Summary
You need to create software to help determine a set of allocations such that each allocation specifies which tasks are allocated to run on a particular processor. These allocations are based on data from within a configuration file.
Your software will use the following configuration files stored on an Azure blob.
• https://sit323t122.blob.core.windows.net/at2-blob/TestSmall.cff
• https://sit323t122.blob.core.windows.net/at2-blob/TestLarge.cff
• https://sit323t122.blob.core.windows.net/at2-blob/TestExtraLarge.cff
For each configuration file, the ideal goal is to find one or more allocations:
1. that consume a minimum amount of energy
2. where the overall runtime of each allocation does not exceed a program duration
3. where processor RAM constraints are satisfied
There might be one or more allocations that meet these constraints. Also, there might be no allocation that meets these constraints because the program duration is too small for all combinations of task allocations.
Application
As your software might not be able to find the ideal allocation within several years, it must attempt to obtain a set of allocations within 5 minutes, where these allocations have the smallest energy consumption that you can find but also satisfy the time and memory constraints. That is, after 5 minutes, your software must:
• stop searching for other allocations,
• display the low energy consuming allocations that your program found,
• display the runtimes and amount of energy consumed next to each allocation, and
• display the maximum of amount of processor RAM required by the tasks allocated to that processor, and the amount of RAM available to that processor.
Your client software will directly read a configuration file that is stored on Azure. That is, your software must open the file using its URL. Do not download these configuration files, and open them on a local drive.
You will design and implement one or more WCF Services to compute a set of allocations based on the imported configuration data. Each WCF Service will run on an AWS virtual machine. This service will be invoked by your client software.

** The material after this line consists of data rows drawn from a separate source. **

Definition new_market_params : MarketParams :=
  MarketParams.mk _ 20 example_oracle 10000000000000000 10000000000000000 3600 50000 Pyth
    2000 625 500.
Definition market_result : State * Market :=
  from_ok (start_state, example_market)
    (initialize_market world3.(World.state) new_market_params example_clock).
Definition world4 : World :=
  world3 <| World.state := market_result.1 |>
         <| World.markets :=
              <[market_result.2.(Market.market_index) := Loaded market_result.2]> ∅ |>.

Lemma step4 : step world3 1 InitializeMarket world4.
Proof.
  apply (step_initialize_market world3 1 new_market_params example_clock market_result.1
    market_result.2); [vm_compute; reflexivity| |vm_compute; reflexivity|have_types..].
  rewrite <- surjective_pairing. run.
Qed.

Definition market_account : Remaining :=
  mk_remaining 20 true true (MarketData market_result.2).
Definition order_result : UserMap :=
  from_ok ∅ (place_order_ix world4.(World.state) example_order_state world4.(World.users)
    [market_account] 100 101 example_oracle example_clock example_params
    (mk_optional_accounts false false)).
Definition world5 : World := world4 <| World.users := order_result |>.

Lemma step5 : step world4 101 PlaceOrder world5.
Proof.
  apply (step_place_order world4 101 [market_account] 100 example_oracle example_clock
    example_params (mk_optional_accounts false false) order_result).
  - apply owned_from_eq. vm_compute. reflexivity.
  - constructor; [|constructor]. intros _. vm_compute. reflexivity.
  - run.
  - have_types.
  - have_types.
Qed.

(** A long of 50 of the quote asset on the new market. *)
Definition trade_result : UserMap * MarketMap * OracleMap :=
  from_ok (∅, ∅, example_oracle_map)
    (open_position world5.(World.state) world5.(World.users) world5.(World.banks)
       world5.(World.markets) example_oracle_map [] 100 101 example_oracle example_clock Long
       50000000 0 0 (mk_optional_accounts false false)).
Definition world6 : World :=
  world5 <| World.users := trade_result.1.1 |>
         <| World.markets := trade_result.1.2 ∪ world5.(World.markets) |>.
Lemma parseLines_two lines n this st cc r this' :
  TokenMap.tokens this !! K = None -> TokenMap.tokens this !! k0 = None ->
  TokenMap.parseLines lines n this K st [task1; task2] cc = (success r, this') ->
  exists (t0 : ITokenRange) ts,
    TokenMap.tokens this' !! k0 = Some (t0 :: ts)
    /\ isLead keyword t0
    /\ n <= line (start (range t0))
    /\ leads t0 (line (start r)) (character (start r)).
Proof.
  revert n this cc. induction lines as [|txt lines IH]; intros n this cc HK Hk0;
    simpl; [done|].
  pose proof (parseLine_two this txt n st cc HK Hk0) as Hline.
  destruct (TokenMap.parseLine this txt n K st [task1; task2] cc)
    as [[[this1 tasks1] cc1]|[[value|e] this1]].
  - destruct Hline as (HK1 & [[-> Hk01]|(-> & t0 & ts1 & Hk01 & Hlead & Hspan)]).
    + intros Hp. apply IH in Hp as (t0 & ts & ? & ? & ? & ?); [|done..].
      exists t0, ts. split_and!; [done..|lia|done].
    + intros Hp.
      apply parseLines_second with (t0 := t0) (ts := ts1) in Hp
        as ((ts' & Hk) & n' & txt' & m & sr & li & Hn & -> & Hm); [|done..].
      destruct Hspan as (a0 & b0 & _ & Hr0).
      apply matchRanges_matcher in Hm as (a & b & -> & Ha & _).
      exists t0, ts'. rewrite matchAt_range by lia. rewrite Hr0. simpl.
      split_and!; [done..|lia|]. left. rewrite Hr0. simpl. lia.
  - intros [= <- <-].
    destruct Hline as (t0 & ts' & m & sr & li & Hk & Hlead & Hspan & Hend & -> & Hm).
    destruct Hspan as (a0 & b0 & _ & Hr0).
    apply matchRanges_matcher in Hm as (a & b & -> & Ha & _).
    exists t0, ts'. rewrite matchAt_range by lia. rewrite Hr0. simpl.
    split_and!; [done..|lia|]. right. rewrite Hr0. simpl. lia.
  - done.
Qed.

End TwoTasks.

This client software will provide/pass configuration data to this service, and this service will return a set of allocations.

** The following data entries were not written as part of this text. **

(** X2: [AddEdge] appends [z] to the neighbours of [a], after those already
    there, unless it is one of them already, and changes the neighbours of no
    other node; adding the same edge again changes no list of neighbours. *)
Theorem AddEdge_neighbors (g : AdjList) (a z : string) :
  (forall b,
      Neighbors (AddEdge g a z) b =
      if decide (b = a) then
        if decide (z ∈ Neighbors g a) then Neighbors g a else Neighbors g a ++ [z]
      else Neighbors g b) /\
  (forall b, Neighbors (AddEdge (AddEdge g a z) a z) b = Neighbors (AddEdge g a z) b) /\
  z ∈ Neighbors (AddEdge g a z) a.
Proof.
  assert (H1 : forall g b,
             Neighbors (AddEdge g a z) b =
             if decide (b = a) then
               if decide (z ∈ Neighbors g a) then Neighbors g a else Neighbors g a ++ [z]
             else Neighbors g b)
    by (intros; apply Neighbors_AddWeightedEdge).
  assert (H3 : z ∈ Neighbors (AddEdge g a z) a).
  { rewrite H1, decide_True by reflexivity.
    destruct (decide (z ∈ Neighbors g a)); [assumption|].
    apply elem_of_app. right. now apply list_elem_of_singleton. }
  split; [apply H1|]. split; [|exact H3].
  intros b. rewrite (H1 (AddEdge g a z)).
  destruct (decide (b = a)) as [-> | _]; [|reflexivity].
  now rewrite decide_True.
Qed.

End GraphFacts.

(** ** Canonical paths and their segments *)

Section PathFacts.
Import GoStrings octree.
#[local] Arguments Ascii.eqb : simpl never.
#[local] Arguments String.eqb : simpl never.

Lemma canonical_root_prefix (q : string) :
  Contains q "//" = false -> HasSuffix q "/" = false -> HasPrefix q "/" = true ->
  canonical (RootName +:+ q).
Proof.
  intros Hc Hs Hp. unfold canonical, RootName.
  cbv [String.append]. fold String.append.
  change ("" +:+ q) with q.
  split; [|split].
  - cbn [Contains HasPrefix orb]. change (Ascii.eqb "/" "r") with false.
    change (Ascii.eqb "/" "o") with false. change (Ascii.eqb "/" "t") with false.
    cbn [orb]. exact Hc.
  - reflexivity.
  - rewrite !HasSuffix_cons.
    change (String.eqb (String "r" (String "o" (String "o" (String "t" q)))) "/") with false.
    change (String.eqb (String "o" (String "o" (String "t" q))) "/") with false.
    change (String.eqb (String "o" (String "t" q)) "/") with false.
    destruct q as [|c q]; [discriminate|].
    change (String.eqb (String "t" (String c q)) "/") with false.
    exact Hs.
Qed.

Lemma normalizePath_canonical (p q : string) :
  normalizePath p = inr q -> canonical q.
Proof.
  unfold normalizePath. change (pathSep +:+ pathSep) with "//". unfold pathSep.
  destruct (String.eqb_spec p "/") as [-> | Hne].
  { intros [= <-]. repeat split. }
  destruct (Contains p "//") eqn:Hc; [discriminate|].
  assert (Hq : exists p', Contains p' "//" = false /\ HasSuffix p' "/" = false /\
             (if HasSuffix p "/" then TrimSuffix p "/" else p) = p').
  { destruct (HasSuffix p "/") eqn:Hs.
    - destruct (HasSuffix_inv _ _ Hs) as [p' ->]. exists p'.
      rewrite TrimSuffix_app. destruct (Contains_app_sep _ Hc). auto.
    - exists p. auto. }
  destruct Hq as (p' & Hc' & Hs' & ->).
  destruct (HasPrefix p' "/") eqn:Hp; intros [= <-].
  - now apply canonical_root_prefix.
  - repeat split; assumption.
Qed.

In order to use more compute resources (AWS VMs) to more quickly determine a set of allocations, you will use several AWS virtual machines, AMIs, auto scaling groups, a load balancer, and other AWS resources. Each of these VMs will have your WCF Service installed.
As your software will send several asynchronous requests to your WCF Services, it will receive responses from several WCF Services. Each response should contain a set of allocations. For example:
• WCF Service 1 returns a set of 8 allocations, where each allocation consumes 100.
• WCF Service 2 returns a set of 4 allocations, where each allocation consumes 150.
• WCF Service 3 returns a set of 12 allocations, where each allocation consumes 90.
• WCF Service 4 returns a set of 5 allocations, where each allocation consumes 123.
Your software needs to determine which response contains allocations that consume the smallest amount of energy. For example, the set of 12 allocations (in the above list) consume the smallest amount of energy.